Background: Heat shock protein 60 (HSP60), a potentially homeostatic antigen, is involved in physiological and non-physiological conditions. Experimental data support the role of HSP60 in placental and mitochondrial steroidogenesis. Furthermore, HSP60 is translocated into the endothelial-cell plasma membrane and the extracellular space under stress conditions, promoting the atherosclerotic process. Therefore, we investigated the association between HSP60 and endothelial function in postmenopausal women, considering the possible atherogenic effect of androgenic hormones. Methods: This study included 123 healthy postmenopausal women. Exclusion criteria were treated hypertension or dyslipidaemia, menopause hormone therapy during the last 6 months, and previously diagnosed peripheral vascular disease or cardiovascular disease. Fasting venous blood samples were obtained for biochemical and hormonal assessment and evaluation of HSP60. Sonographic assessment of flow-mediated dilation (FMD) occurred immediately after that in one session. Results: Univariate analysis showed that women with FMD values below median 5.12% had lower logHSP60 values (low vs. high FMD, HSP60 values: 2.01 ± 1.16 ng/ml vs. 3.22 ± 1.17 ng/ml, p-value = 0.031).

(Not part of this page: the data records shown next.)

(** * SAP automation agent (sap.py): credential store, session resolver,
      SOAP client and batch dispatcher.

    A shallow embedding of [src/sap.py].  Python dictionaries indexed by
    session id are [gmap string _]; Python exceptions are a result type
    [pyres]; the shared credential store and the log of network calls are
    threaded explicitly through a [World]. *)

From stdpp Require Import base option list gmap strings pretty fin_maps.

Open Scope string_scope.

(** ** Python exceptions and results *)

(** The exception classes the module raises or catches.  All of them are
    subclasses of Python's [Exception]; [Timeout] is
    [requests.exceptions.Timeout], [OtherException] any other subclass. *)
Inductive exn : Type :=
| ValueError (msg : string)
| KeyError (key : string)
| AttributeError (msg : string)
| Timeout (msg : string)
| OtherException (msg : string).

(** [str(e)] *)
Definition exn_str (e : exn) : string :=
  match e with
  | ValueError m => m
  | KeyError k => "'" +:+ k +:+ "'"
  | AttributeError m => m
  | Timeout m => m
  | OtherException m => m
  end.

(** [isinstance(e, requests.exceptions.Timeout)] *)
Definition is_Timeout (e : exn) : bool :=
  match e with Timeout _ => true | _ => false end.

Inductive pyres (A : Type) : Type :=
| Ret (a : A)
| Raise (e : exn).
Arguments Ret {A} a.
Arguments Raise {A} e.

Definition pybind {A B} (m : pyres A) (k : A → pyres B) : pyres B :=
  match m with
  | Ret a => k a
  | Raise e => Raise e
  end.

Notation "'let*' x ':=' m 'in' k" := (pybind m (λ x, k))
  (at level 10, x name, m at level 100, k at level 200).

(** [try: body except Exception as e: handler(e)] *)
Definition try_except {A} (body : pyres A) (handler : exn → pyres A) : pyres A :=
  match body with
  | Ret a => Ret a
  | Raise e => handler e
  end.

Definition returns {A} (m : pyres A) : Prop := ∃ a, m = Ret a.
Definition raises {A} (m : pyres A) : Prop := ∃ e, m = Raise e.

(** [sub] occurs in [s]. *)
Definition contains (sub s : string) : Prop :=
  ∃ pre post, s = pre +:+ sub +:+ post.

(** ** Session management: [SessionCredentialStore] *)

(** The dict [{"user": user, "password": password}]. *)
Record Credentials : Type := {
  user : string;
  password : string
}.

(** [_credentials] maps session ids to credential dicts;
    [_default_credentials] is [None] or a dict with both keys (never an
    empty dict, so its truth value is that of [is not None]). *)
Record SessionCredentialStore : Type := {
  _credentials : gmap string Credentials;
  _default_credentials : option Credentials
}.

(** Truth value of an optional environment variable: set and non-empty. *)
Definition env_truthy (v : option string) : bool :=
  match v with
  | Some s => negb (String.eqb s "")
  | None => false
  end.

(** [__init__]: [SAP_USER] and [SAP_PASSWORD] as read from the environment. *)
Definition SessionCredentialStore_init (SAP_USER SAP_PASSWORD : option string)
  : SessionCredentialStore :=
  {| _credentials := ∅;
     _default_credentials :=
       if env_truthy SAP_USER && env_truthy SAP_PASSWORD
       then Some {| user := default "" SAP_USER;
                    password := default "" SAP_PASSWORD |}
       else None |}.

Definition set_credentials (self : SessionCredentialStore)
    (session_id user_ password_ : string) : SessionCredentialStore :=
  {| _credentials :=
       <[session_id := {| user := user_; password := password_ |}]>
         (_credentials self);
     _default_credentials := _default_credentials self |}.

Definition not_found_message (session_id : string) : string :=
  "未找到 session " +:+ session_id +:+
  " 的凭据，且未设置默认凭据。请先调用 set_sap_credentials 设置凭据。".

Definition get_credentials (self : SessionCredentialStore)
    (session_id : string) : pyres Credentials :=
  match _credentials self !! session_id with
  | Some c => Ret c
  | None =>
      match _default_credentials self with
      | Some d => Ret d
      | None => Raise (ValueError (not_found_message session_id))
      end
  end.

Definition has_credentials (self : SessionCredentialStore)
    (session_id : string) : bool :=
  bool_decide (is_Some (_credentials self !! session_id))
  || bool_decide (is_Some (_default_credentials self)).

Definition clear_credentials (self : SessionCredentialStore)
    (session_id : string) : SessionCredentialStore :=
  if bool_decide (is_Some (_credentials self !! session_id))
  then {| _credentials := delete session_id (_credentials self);
          _default_credentials := _default_credentials self |}
  else self.

(** A history of store operations, as issued by the sessions. *)
Inductive store_op : Type :=
| OpSet (session_id user_ password_ : string)
| OpClear (session_id : string).

Definition op_session (o : store_op) : string :=
  match o with OpSet sid _ _ | OpClear sid => sid end.

Definition apply_op (st : SessionCredentialStore) (o : store_op)
  : SessionCredentialStore :=
  match o with
  | OpSet sid u p => set_credentials st sid u p
  | OpClear sid => clear_credentials st sid
  end.

Definition run_ops (ops : list store_op) (st : SessionCredentialStore)
  : SessionCredentialStore :=
  foldl apply_op st ops.

(** No [set] for session [S] occurs in the history. *)
Definition never_set (S : string) (ops : list store_op) : Prop :=
  Forall (λ o, match o with OpSet sid _ _ => sid ≠ S | OpClear _ => True end) ops.

(** ** Python values *)

#[local] Set Warnings "-register-all".

(** Values that reach the module from JSON tool arguments and from
    [xmltodict.parse].  [PFloat m e] stands for the finite float [m * 2^e]. *)
Inductive pyval : Type :=
| PNone
| PBool (b : bool)
| PInt (n : Z)
| PFloat (m e : Z)
| PStr (s : string)
| PList (xs : list pyval)
| PDict (kvs : list (string * pyval)).

(** Python truth value. *)
Definition truthy (v : pyval) : bool :=
  match v with
  | PNone => false
  | PBool b => b
  | PInt n => negb (n =? 0)%Z
  | PFloat m _ => negb (m =? 0)%Z
  | PStr s => negb (String.eqb s "")
  | PList xs => match xs with [] => false | _ :: _ => true end
  | PDict kvs => match kvs with [] => false | _ :: _ => true end
  end.

(** [a or b] *)
Definition py_or (a b : pyval) : pyval := if truthy a then a else b.

(** [d[k]] on the entries of a dict, [None] when the key is absent. *)
Fixpoint dict_lookup (kvs : list (string * pyval)) (k : string) : option pyval :=
  match kvs with
  | [] => None
  | (k', v) :: rest => if String.eqb k' k then Some v else dict_lookup rest k
  end.

(** [d.get(k, dflt)] *)
Definition dict_get (kvs : list (string * pyval)) (k : string) (dflt : pyval) : pyval :=
  default dflt (dict_lookup kvs k).

(** [v.get(k)] on an arbitrary value: only dicts have the method. *)
Definition py_get (v : pyval) (k : string) : pyres pyval :=
  match v with
  | PDict kvs => Ret (dict_get kvs k PNone)
  | _ => Raise (AttributeError "object has no attribute 'get'")
  end.

(** The double quote character, for the literals of the source that hold one. *)
Definition dq : string := String (Ascii.ascii_of_nat 34) EmptyString.

(** ** Caller context *)

(** [ctx.request_context] with its optional [request_id] attribute. *)
Record RequestContext : Type := {
  request_id : option pyval
}.

(** [ctx.session]; [client_params] is [Some v] when the attribute exists. *)
Record ServerSession : Type := {
  client_params : option pyval
}.

(** The MCP [Context]; a field is [None] when [hasattr] answers [False]. *)
Record Context : Type := {
  request_context : option RequestContext;
  session : option ServerSession
}.

(** ** Configuration: [SAPConfig] *)

(** An entry of [SAPConfig.SERVICES]. *)
Record Service : Type := {
  svc_url : string;
  svc_action : string
}.

Definition sap_host : string := "https://vhivcqasci.sap.inventec.com:44300/sap/bc/srt/rfc/sap/".
Definition rfc_ns : string := "urn:sap-com:document:sap:rfc:functions:".

Definition SERVICES : list (string * Service) :=
  [ ("SO",
     {| svc_url := sap_host +:+ "zws_bapi_salesorder_create/100/zws_bapi_salesorder_create_sev/zws_bapi_salesorder_create_binding";
        svc_action := dq +:+ rfc_ns +:+ "ZWS_BAPI_SALESORDER_CREATE:ZBAPI_SALESORDER_CREATERequest" +:+ dq |});
    ("STO",
     {| svc_url := sap_host +:+ "zsd_sto_create/100/zsd_sto_create_svr/zsd_sto_create_binding";
        svc_action := dq +:+ rfc_ns +:+ "ZSD_STO_CREATE:ZSD_STO_CREATERequest" +:+ dq |});
    ("DN",
     {| svc_url := sap_host +:+ "zws_bapi_outb_delivery_create/100/zws_bapi_outb_delivery_create/bind_dn_create";
        svc_action := dq +:+ rfc_ns +:+ "ZWS_BAPI_OUTB_DELIVERY_CREATE_STO:ZBAPI_OUTB_DELIVERY_CREATE_STORequest" +:+ dq |});
    ("MAT",
     {| svc_url := sap_host +:+ "zws_bapi_material_savedata/100/zws_bapi_material_savedata/bind_material";
        svc_action := dq +:+ rfc_ns +:+ "ZWS_BAPI_MATERIAL_SAVEDATA:ZBAPI_MATERIAL_SAVEDATARequest" +:+ dq |});
    ("SRC",
     {| svc_url := sap_host +:+ "zsd_source_list_maintain/100/zsd_source_list_maintain_svr/zsd_source_list_maintain_binding";
        svc_action := dq +:+ rfc_ns +:+ "ZSD_SOURCE_LIST_MAINTAIN:ZSD_SOURCE_LIST_MAINTAINRequest" +:+ dq |});
    ("INF",
     {| svc_url := sap_host +:+ "zws_info_record_maintain/100/zws_info_record_maintain_svr/zws_info_record_maintain_binding";
        svc_action := dq +:+ rfc_ns +:+ "ZWS_INFO_RECORD_MAINTAIN:ZSD_INFO_RECORD_MAINTAINRequest" +:+ dq |});
    ("QTY",
     {| svc_url := sap_host +:+ "zsd_kitting_flow_change/100/zsd_kitting_flow_change_svr/zsd_kitting_flow_change_bind";
        svc_action := dq +:+ rfc_ns +:+ "ZSD_KITTING_FLOW_CHANGE:ZSD_KITTING_FLOW_CHANGERequest" +:+ dq |}) ].

(** [SERVICES[key]] *)
Fixpoint services_lookup (tbl : list (string * Service)) (key : string) : pyres Service :=
  match tbl with
  | [] => Raise (KeyError key)
  | (k, v) :: rest => if String.eqb k key then Ret v else services_lookup rest key
  end.

(** ** Network *)

(** The arguments of [session.post]. *)
Record Request : Type := {
  req_url : string;
  req_data : string;
  req_auth : string * string;
  req_headers : list (string * string);
  req_verify : bool;
  req_timeout : Z
}.

(** The fields of a [requests.Response] the module reads. *)
Record Response : Type := {
  status_code : Z;
  text : string
}.

(** The state the tools share: the global [credential_store] and the
    requests handed to the transport so far, oldest first. *)
Record World : Type := {
  credential_store : SessionCredentialStore;
  sent : list Request
}.

(** [SAPClient] instance attributes. *)
Record SAPClient : Type := {
  url : string;
  action : string;
  client_user : string;
  client_password : string
}.

(** [SAPClient.__init__] *)
Definition SAPClient_init (key session_id : string) (store : SessionCredentialStore)
  : pyres SAPClient :=
  let* cfg := services_lookup SERVICES key in
  let* creds := get_credentials store session_id in
  Ret {| url := svc_url cfg;
         action := svc_action cfg;
         client_user := user creds;
         client_password := password creds |}.

(** The keyword arguments of the [create_sales_order] tool. *)
Record SalesOrderArgs : Type := {
  CUST_PO : pyval;
  CUST_PO_DATE : pyval;
  MATERIAL : pyval;
  QTY : pyval;
  UUID : pyval;
  ORDER_TYPE : pyval;
  SALES_ORG : pyval;
  SALES_CHANNEL : pyval;
  SALES_DIVISION : pyval;
  SOLD_TO_PARTY : pyval;
  SHIP_TO_PARTY : pyval;
  PLANT : pyval;
  SHIPPING_POINT : pyval
}.

(** The keyword arguments of the [create_sto_po] tool. *)
Record StoPoArgs : Type := {
  PR_NUMBER : pyval;
  PR_ITEM : pyval;
  sto_UUID : pyval;
  PUR_GROUP : pyval;
  PUR_ORG : pyval;
  PUR_PLANT : pyval;
  VENDOR : pyval;
  DOC_TYPE : pyval
}.

(** ** A sample deployment

    Concrete stand-ins for the runtime and the remote end, used by the
    examples at the end of the file. *)

Definition sample_repr (v : pyval) : string := "<repr>".

Definition sample_hash (s : string) : Z := Z.of_nat (String.length s).

Definition sample_reply : string :=
  "<soapenv:Envelope><soapenv:Body>created</soapenv:Body></soapenv:Envelope>".

(** Parses [sample_reply] and rejects every other text. *)
Definition sample_parse (t : string) : pyres pyval :=
  if String.eqb t sample_reply
  then Ret (PDict [ ("soapenv:Envelope", PDict [ ("soapenv:Body", PStr "created") ]) ])
  else Raise (OtherException "not well-formed (invalid token)").

(** Parses every text to a document whose root is not an envelope. *)
Definition parse_html (t : string) : pyres pyval :=
  Ret (PDict [ ("html", PNone) ]).

Definition sample_dumps (v : pyval) : string :=
  match v with
  | PList xs => "[" +:+ pretty (length xs) +:+ " results]"
  | _ => "null"
  end.

(** Answers the first request with status 200, refuses the connection of
    the second, lets the third time out and answers 200 from then on. *)
Definition flaky_transport (history : list Request) (req : Request) : pyres Response :=
  match length history with
  | 1 => Raise (OtherException "Connection refused")
  | 2 => Raise (Timeout "Read timed out")
  | _ => Ret {| status_code := 200; text := sample_reply |}
  end.

(** Answers every request with status 201 and a well-formed envelope. *)
Definition transport_201 (history : list Request) (req : Request) : pyres Response :=
  Ret {| status_code := 201; text := sample_reply |}.

Definition sample_client : SAPClient :=
  {| url := "https://sap.example/so";
     action := "urn:example";
     client_user := "alice";
     client_password := "secret" |}.

(** A fresh process with [SAP_USER] and [SAP_PASSWORD] set. *)
Definition world_with_default : World :=
  {| credential_store := SessionCredentialStore_init (Some "alice") (Some "secret");
     sent := [] |}.

(** A fresh process without default credentials. *)
Definition world_without_default : World :=
  {| credential_store := SessionCredentialStore_init None None;
     sent := [] |}.
(** X14: [removeJoinTypes] returns for every schema and leaves the AST
    nodes that exist alone.  The types of the schema it returns are, by
    name and in the same order, the types of the input without the enum
    and scalar types whose name starts with [join__], each with the
    directive usages and the enum values it had; an object, interface,
    union or input object type stays whatever its name.  The directive
    definitions are, by name and in order, those whose name does not start
    with [join__].  The schema keeps its AST node, and its query root when
    that is an object type of the type map.  The statement is by name and
    usages: it does not compare the fields and arguments, of which the
    library drops those whose type was deleted. *)
Theorem join_types_removed (schema : GraphQLSchema) (h : Store) :
  ∃ schema',
    removeJoinTypes schema h = inr (schema', h)
    ∧ Forall2 (sameUsages h h)
        (List.filter
           (λ t, negb (isLeafType t && startsWith (type_name t) "join__"))
           (typeMap schema))
        (typeMap schema')
    ∧ gd_name <$> directives schema' =
        List.filter (λ name, negb (startsWith name "join__"))
          (gd_name <$> directives schema)
    ∧ astNode schema' = astNode schema
    ∧ (∀ t, t ∈ typeMap schema → isLeafType t = false →
         type_name t ∈ type_name <$> typeMap schema')
    ∧ (∀ name o, queryType schema = Some name →
         lookupType (typeMap schema) name = Some (ObjectT o) →
         queryType schema' = Some name).
Proof.
  eexists. split; [apply removeJoinTypes_eq|].
  cbn [typeMap directives rewireRoots].
  assert (∀ t, isJoinLeaf t = isLeafType t && startsWith (type_name t) "join__")
    as Hleaf by by intros [].
  assert (withoutJoinTypes (typeMap schema)
          = List.filter
              (λ t, negb (isLeafType t && startsWith (type_name t) "join__"))
              (typeMap schema)) as Hfilter.
  { unfold withoutJoinTypes. apply filter_ext. intros t. by rewrite Hleaf. }
  split_and!; try done.
  - rewrite Hfilter. apply sameUsages_refl.
  - unfold withoutJoinDefinitions.
    apply (fmap_filter_name gd_name (λ name, negb (startsWith name "join__"))).
  - intros t Ht Ht'. apply list_elem_of_fmap_2.
    apply elem_of_filter_list. split; [done|]. by rewrite Hleaf, Ht'.
  - intros name o Hname Ho. cbn [queryType rewireRoots]. rewrite Hname.
    apply getObjectTypeFromTypeMap_objectUnder.
    apply objectUnder_withoutJoinTypes. by exists o.
Qed.

(** ** The order of the stages *)

Lemma find_withoutJoin ds :
  List.find (λ d, bool_decide (dir_name d = "join__type")) (withoutJoin ds)
  = None.
Proof.
  unfold withoutJoin. induction ds as [|d ds IH]; [done|]. cbn.
  destruct (startsWith (dir_name d) "join__") eqn:Hprefix; [done|]. cbn.
  case_bool_decide as Hname; [|done].
  rewrite Hname in Hprefix. by vm_compute in Hprefix.
Qed.

Lemma addFederationDirective_unmarked (o : GraphQLObjectType) s :
  findJoinDirective s.1 o = None →
  addFederationDirective o s = inr (Undefined, s).
Proof.
  intros Hnone. unfold addFederationDirective. unfold_M. by rewrite Hnone.
Qed.

Lemma mapEntries_keep_at {S A} (f : A → M S (Mapped A)) (l : list A) (s : S) :
  (∀ x, x ∈ l → f x s = inr (Undefined, s)) →
  mapEntries f l s = inr (l, s).
Proof.
  induction l as [|x l IH]; [done|]. intros Hkeep.
  cbn [mapEntries]. unfold mbind at 1, M_bind at 1.
  rewrite Hkeep by by left. unfold mbind at 1, M_bind at 1.
  rewrite IH; [done|]. intros y Hy. apply Hkeep. by right.
Qed.

(** X17: the stages do not commute.  [removeJoinDirectivesUsages] returns
    for every document, and in its result no object type has a
    [join__type] usage left; [addFederationDirectives] run on that result
    returns the type map as it is, records no entity name and adds no AST
    node.  The classification has to come before the removal of the
    usages, which is the order of [normalizeSchema]. *)
Theorem strip_before_classify (schema : GraphQLSchema) (h : Store) :
  ∃ schema' h',
    removeJoinDirectivesUsages schema h = inr (schema', h')
    ∧ (∀ o, ObjectT o ∈ typeMap schema' → findJoinDirective h' o = None)
    ∧ ∃ schema'',
        addFederationDirectives schema' h' = inr ((schema'', []), h')
        ∧ typeMap schema'' = typeMap schema'.
Proof.
  eexists _, _. split; [apply removeJoinDirectivesUsages_eq|].
  cbn [typeMap rewireRoots].
  assert (∀ o, ObjectT o ∈ typeMap schema →
            findJoinDirective (stripAll (visitedNodes (typeMap schema)) h) o
            = None) as Hnone.
  { intros o Ho. unfold findJoinDirective, directivesOf.
    rewrite (directives_stripAll _ h (astNode o)).
    - destruct (getNode h (astNode o) ≫= node_directives) as [ds|]; [|done].
      cbn. apply find_withoutJoin.
    - destruct (visitedNodes_type _ _ Ho); auto. }
  split; [done|].
  unfold addFederationDirectives, mapSchema.
  unfold mbind at 1, M_bind at 1.
  rewrite mapTypes_no_mapper by (intros t _ Hleaf; by destruct t).
  unfold mbind at 1, M_bind at 1. unfold mapEnumValues.
  cbn [ENUM_VALUE classifierMapper]. unfold mret at 1, M_ret at 1.
  unfold mbind at 1, M_bind at 1. unfold mapTypes.
  rewrite mapEntries_keep_at.
  - unfold mapDirectives. cbn [DIRECTIVE classifierMapper]. unfold_M.
    by eexists.
  - intros t Ht. destruct (negb (isLeafType t)); [|done].
    destruct t as [o| | | | |]; try done.
    cbn. destruct (isRootName _ (ot_name o)); cbn;
      by apply addFederationDirective_unmarked, Hnone.
Qed.

(** ** A run that writes the target *)

Section written.
Context {DocumentNode Supergraph : Type}.
Context (getInput : string → string).
Context (readFileSync : string → Thrown + string).
Context (parse : string → Thrown + DocumentNode).
Context (composeServices : DocumentNode → Thrown + CompositionResult Supergraph).
Context (toGraphQLJSSchema : Supergraph → Thrown + GraphQLSchema * Store).
Context (printSchemaWithDirectives : GraphQLSchema → Store → Thrown + string).
Context (writeFileSync : string → string → Thrown + unit).

Local Abbreviation loadSchema :=
  (loadSchema readFileSync parse composeServices toGraphQLJSSchema).
Local Abbreviation tryBlock :=
  (tryBlock getInput readFileSync parse composeServices toGraphQLJSSchema
     printSchemaWithDirectives writeFileSync).
Local Abbreviation run :=
  (run getInput readFileSync parse composeServices toGraphQLJSSchema
     printSchemaWithDirectives writeFileSync).

(** X16: when the schema file is read, parsed and composed without
    errors into a document whose AST nodes are in the store, whose
    [join__type] arguments are all defined and which has a query type,
    [normalizeSchema] returns, and the run does exactly one thing: when
    the printer and [writeFileSync] return, it writes the printed schema
    to the file that the input [target] names and reports no failure;
    when either throws an [Error], it reports the message of that error
    instead. *)
Theorem target_written (text : string) (document : DocumentNode)
    (supergraph : Supergraph) (schema : GraphQLSchema) (h : Store)
    (query : GraphQLObjectType) :
  readFileSync (getInput "schema") = inr text →
  parse text = inr document →
  composeServices document = inr (CompositionSuccess supergraph) →
  toGraphQLJSSchema supergraph = inr (schema, h) →
  closed h schema = true →
  argumentsDefined h (typeMap schema) = true →
  getQueryType schema = Some query →
  ∃ result h',
    normalizeSchema schema h = inr (result, h')
    ∧ (∀ printed,
         printSchemaWithDirectives result h' = inr printed →
         writeFileSync (getInput "target") printed = inr tt →
         run = [WriteFile (getInput "target") printed])
    ∧ (∀ message,
         printSchemaWithDirectives result h' = inl (ErrorObject message) →
         run = [SetFailed message])
    ∧ (∀ printed message,
         printSchemaWithDirectives result h' = inr printed →
         writeFileSync (getInput "target") printed
         = inl (ErrorObject message) →
         run = [SetFailed message]).
Proof.
  intros Hread Hparse Hcompose Hschema Hclosed Hdefined Hquery.
  destruct (normalizeSchema_returns schema h query Hclosed Hdefined Hquery)
    as (result & h' & Hrun).
  exists result, h'. split; [done|].
  unfold run, tryBlock, loadSchema.
  rewrite Hread. cbn. rewrite Hparse. cbn. rewrite Hcompose. cbn.
  rewrite Hschema. cbn. rewrite Hrun. cbn.
  split_and!.
  - intros printed -> Hwrite. cbn. by rewrite Hwrite.
  - by intros message ->.
  - intros printed message -> Hwrite. cbn. by rewrite Hwrite.
Qed.
(** X19: when the schema file is read, parsed and composed without errors
    into a document whose AST nodes are in the store and whose
    [join__type] arguments are all defined, but which has no query type,
    the run reports the message of the [TypeError] that
    [addEntitiesQueryToSchema] throws and writes no file: the printer and
    [writeFileSync] are not reached. *)
Theorem missing_query_type_reported (text : string) (document : DocumentNode)
    (supergraph : Supergraph) (schema : GraphQLSchema) (h : Store) :
  readFileSync (getInput "schema") = inr text →
  parse text = inr document →
  composeServices document = inr (CompositionSuccess supergraph) →
  toGraphQLJSSchema supergraph = inr (schema, h) →
  closed h schema = true →
  argumentsDefined h (typeMap schema) = true →
  getQueryType schema = None →
  run =
    [SetFailed "Cannot read properties of undefined (reading 'getFields')"].
Proof.
  intros Hread Hparse Hcompose Hschema Hclosed Hdefined Hquery.
  destruct (normalizeSchema_run schema h Hclosed Hdefined)
    as (l & tm2 & h2 & tm4 & h4 & _ & _ & _ & _ & _ & _ & _ & Hroot & Hrun).
  rewrite Hquery in Hroot. cbn [fmap option_fmap option_map] in Hroot.
  rewrite Hroot in Hrun.
  unfold run, tryBlock, loadSchema.
  rewrite Hread. cbn. rewrite Hparse. cbn. rewrite Hcompose. cbn.
  rewrite Hschema. cbn. by rewrite Hrun.
Qed.
End written.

Multivariable analysis showed that logHSP60 was associated with FMD (b-coefficient = 0.171, p-value = 0.046), adjusting for traditional cardiovascular risk factors (TRFs) and insulin levels. Further adjustment for testosterone and DHEAS rendered the result non-significant. In the multivariable analysis, FMD was associated with insulin (b-coefficient = -0.166, p-value = 0.034), testosterone (b-coefficient = -0.165, p-value = 0.034), DHEAS (b-coefficient = -0.187, p-value = 0.017), adjusting for TRFs. Discussion: The results of this study indicate that the association between androgens and endothelial function is possibly mediated by HSP60 molecules, in women with low insulin resistance and androgenicity. Further prospective studies are needed to explore the significance of our findings.